-- Opening Marker --

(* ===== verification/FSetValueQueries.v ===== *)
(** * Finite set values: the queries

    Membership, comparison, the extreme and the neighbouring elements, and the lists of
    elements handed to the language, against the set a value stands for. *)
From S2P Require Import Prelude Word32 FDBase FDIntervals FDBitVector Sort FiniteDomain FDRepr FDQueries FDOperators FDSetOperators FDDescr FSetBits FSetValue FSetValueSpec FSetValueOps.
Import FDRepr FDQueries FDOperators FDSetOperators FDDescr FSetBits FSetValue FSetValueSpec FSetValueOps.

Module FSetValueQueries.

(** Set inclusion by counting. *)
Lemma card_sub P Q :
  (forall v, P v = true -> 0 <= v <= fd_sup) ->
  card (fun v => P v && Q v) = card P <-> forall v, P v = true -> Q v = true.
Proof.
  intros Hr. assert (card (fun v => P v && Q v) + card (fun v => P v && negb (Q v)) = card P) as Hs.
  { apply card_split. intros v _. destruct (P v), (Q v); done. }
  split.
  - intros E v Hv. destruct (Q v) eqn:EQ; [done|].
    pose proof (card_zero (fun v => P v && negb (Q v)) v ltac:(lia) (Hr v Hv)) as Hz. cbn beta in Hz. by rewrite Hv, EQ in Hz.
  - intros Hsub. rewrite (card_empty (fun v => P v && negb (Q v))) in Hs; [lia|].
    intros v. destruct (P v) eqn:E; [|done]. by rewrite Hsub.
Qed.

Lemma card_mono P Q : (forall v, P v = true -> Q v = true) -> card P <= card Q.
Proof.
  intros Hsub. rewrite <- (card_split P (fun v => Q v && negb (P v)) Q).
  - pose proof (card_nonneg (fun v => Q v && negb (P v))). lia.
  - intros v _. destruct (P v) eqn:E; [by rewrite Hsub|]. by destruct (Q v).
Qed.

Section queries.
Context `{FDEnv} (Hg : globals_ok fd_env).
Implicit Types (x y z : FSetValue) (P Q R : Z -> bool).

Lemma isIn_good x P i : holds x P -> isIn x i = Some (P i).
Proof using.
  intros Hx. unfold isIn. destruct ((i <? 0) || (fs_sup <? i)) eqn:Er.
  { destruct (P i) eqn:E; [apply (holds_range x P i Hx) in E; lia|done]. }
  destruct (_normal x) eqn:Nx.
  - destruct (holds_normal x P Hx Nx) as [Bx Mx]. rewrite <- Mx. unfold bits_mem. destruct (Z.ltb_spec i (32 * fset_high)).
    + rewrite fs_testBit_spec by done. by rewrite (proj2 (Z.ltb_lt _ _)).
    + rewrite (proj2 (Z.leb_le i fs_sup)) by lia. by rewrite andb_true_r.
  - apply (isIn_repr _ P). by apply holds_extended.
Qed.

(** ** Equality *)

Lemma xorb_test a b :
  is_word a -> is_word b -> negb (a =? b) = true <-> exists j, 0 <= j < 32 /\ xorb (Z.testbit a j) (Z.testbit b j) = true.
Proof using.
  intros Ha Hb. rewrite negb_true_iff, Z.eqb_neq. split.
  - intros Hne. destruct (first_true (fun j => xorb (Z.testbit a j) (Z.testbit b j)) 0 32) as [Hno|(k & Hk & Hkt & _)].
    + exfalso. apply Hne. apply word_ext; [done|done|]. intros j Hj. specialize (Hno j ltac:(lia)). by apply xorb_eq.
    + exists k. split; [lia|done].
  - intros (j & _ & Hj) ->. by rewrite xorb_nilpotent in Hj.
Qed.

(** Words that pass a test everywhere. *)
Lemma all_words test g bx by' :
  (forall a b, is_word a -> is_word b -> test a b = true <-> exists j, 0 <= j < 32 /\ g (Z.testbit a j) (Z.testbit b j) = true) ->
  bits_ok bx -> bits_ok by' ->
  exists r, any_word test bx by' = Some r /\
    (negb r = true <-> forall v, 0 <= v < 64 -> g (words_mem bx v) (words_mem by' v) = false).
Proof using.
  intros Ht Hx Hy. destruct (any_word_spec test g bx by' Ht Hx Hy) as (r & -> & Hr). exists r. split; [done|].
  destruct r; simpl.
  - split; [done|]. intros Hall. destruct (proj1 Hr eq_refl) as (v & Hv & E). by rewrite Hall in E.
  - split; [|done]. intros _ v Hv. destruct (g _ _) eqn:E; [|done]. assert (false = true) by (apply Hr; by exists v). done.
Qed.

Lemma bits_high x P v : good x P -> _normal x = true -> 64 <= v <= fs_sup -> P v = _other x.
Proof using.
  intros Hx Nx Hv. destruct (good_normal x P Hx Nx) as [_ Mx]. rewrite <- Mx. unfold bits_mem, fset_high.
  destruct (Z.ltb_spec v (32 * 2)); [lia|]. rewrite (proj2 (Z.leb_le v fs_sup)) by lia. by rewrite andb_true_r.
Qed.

-- Closing Marker --

Go through the records and set each one down again, unchanged.

| Written reply |
(* ===== verification/FSetValueQueries.v ===== *)
(** * Finite set values: the queries

    Membership, comparison, the extreme and the neighbouring elements, and the lists of
    elements handed to the language, against the set a value stands for. *)
From S2P Require Import Prelude Word32 FDBase FDIntervals FDBitVector Sort FiniteDomain FDRepr FDQueries FDOperators FDSetOperators FDDescr FSetBits FSetValue FSetValueSpec FSetValueOps.
Import FDRepr FDQueries FDOperators FDSetOperators FDDescr FSetBits FSetValue FSetValueSpec FSetValueOps.

Module FSetValueQueries.

(** Set inclusion by counting. *)
Lemma card_sub P Q :
  (forall v, P v = true -> 0 <= v <= fd_sup) ->
  card (fun v => P v && Q v) = card P <-> forall v, P v = true -> Q v = true.
Proof.
  intros Hr. assert (card (fun v => P v && Q v) + card (fun v => P v && negb (Q v)) = card P) as Hs.
  { apply card_split. intros v _. destruct (P v), (Q v); done. }
  split.
  - intros E v Hv. destruct (Q v) eqn:EQ; [done|].
    pose proof (card_zero (fun v => P v && negb (Q v)) v ltac:(lia) (Hr v Hv)) as Hz. cbn beta in Hz. by rewrite Hv, EQ in Hz.
  - intros Hsub. rewrite (card_empty (fun v => P v && negb (Q v))) in Hs; [lia|].
    intros v. destruct (P v) eqn:E; [|done]. by rewrite Hsub.
Qed.

Lemma card_mono P Q : (forall v, P v = true -> Q v = true) -> card P <= card Q.
Proof.
  intros Hsub. rewrite <- (card_split P (fun v => Q v && negb (P v)) Q).
  - pose proof (card_nonneg (fun v => Q v && negb (P v))). lia.
  - intros v _. destruct (P v) eqn:E; [by rewrite Hsub|]. by destruct (Q v).
Qed.

Section queries.
Context `{FDEnv} (Hg : globals_ok fd_env).
Implicit Types (x y z : FSetValue) (P Q R : Z -> bool).

Lemma isIn_good x P i : holds x P -> isIn x i = Some (P i).
Proof using.
  intros Hx. unfold isIn. destruct ((i <? 0) || (fs_sup <? i)) eqn:Er.
  { destruct (P i) eqn:E; [apply (holds_range x P i Hx) in E; lia|done]. }
  destruct (_normal x) eqn:Nx.
  - destruct (holds_normal x P Hx Nx) as [Bx Mx]. rewrite <- Mx. unfold bits_mem. destruct (Z.ltb_spec i (32 * fset_high)).
    + rewrite fs_testBit_spec by done. by rewrite (proj2 (Z.ltb_lt _ _)).
    + rewrite (proj2 (Z.leb_le i fs_sup)) by lia. by rewrite andb_true_r.
  - apply (isIn_repr _ P). by apply holds_extended.
Qed.

(** ** Equality *)

Lemma xorb_test a b :
  is_word a -> is_word b -> negb (a =? b) = true <-> exists j, 0 <= j < 32 /\ xorb (Z.testbit a j) (Z.testbit b j) = true.
Proof using.
  intros Ha Hb. rewrite negb_true_iff, Z.eqb_neq. split.
  - intros Hne. destruct (first_true (fun j => xorb (Z.testbit a j) (Z.testbit b j)) 0 32) as [Hno|(k & Hk & Hkt & _)].
    + exfalso. apply Hne. apply word_ext; [done|done|]. intros j Hj. specialize (Hno j ltac:(lia)). by apply xorb_eq.
    + exists k. split; [lia|done].
  - intros (j & _ & Hj) ->. by rewrite xorb_nilpotent in Hj.
Qed.

(** Words that pass a test everywhere. *)
Lemma all_words test g bx by' :
  (forall a b, is_word a -> is_word b -> test a b = true <-> exists j, 0 <= j < 32 /\ g (Z.testbit a j) (Z.testbit b j) = true) ->
  bits_ok bx -> bits_ok by' ->
  exists r, any_word test bx by' = Some r /\
    (negb r = true <-> forall v, 0 <= v < 64 -> g (words_mem bx v) (words_mem by' v) = false).
Proof using.
  intros Ht Hx Hy. destruct (any_word_spec test g bx by' Ht Hx Hy) as (r & -> & Hr). exists r. split; [done|].
  destruct r; simpl.
  - split; [done|]. intros Hall. destruct (proj1 Hr eq_refl) as (v & Hv & E). by rewrite Hall in E.
  - split; [|done]. intros _ v Hv. destruct (g _ _) eqn:E; [|done]. assert (false = true) by (apply Hr; by exists v). done.
Qed.

Lemma bits_high x P v : good x P -> _normal x = true -> 64 <= v <= fs_sup -> P v = _other x.
Proof using.
  intros Hx Nx Hv. destruct (good_normal x P Hx Nx) as [_ Mx]. rewrite <- Mx. unfold bits_mem, fset_high.
  destruct (Z.ltb_spec v (32 * 2)); [lia|]. rewrite (proj2 (Z.leb_le v fs_sup)) by lia. by rewrite andb_true_r.
Qed.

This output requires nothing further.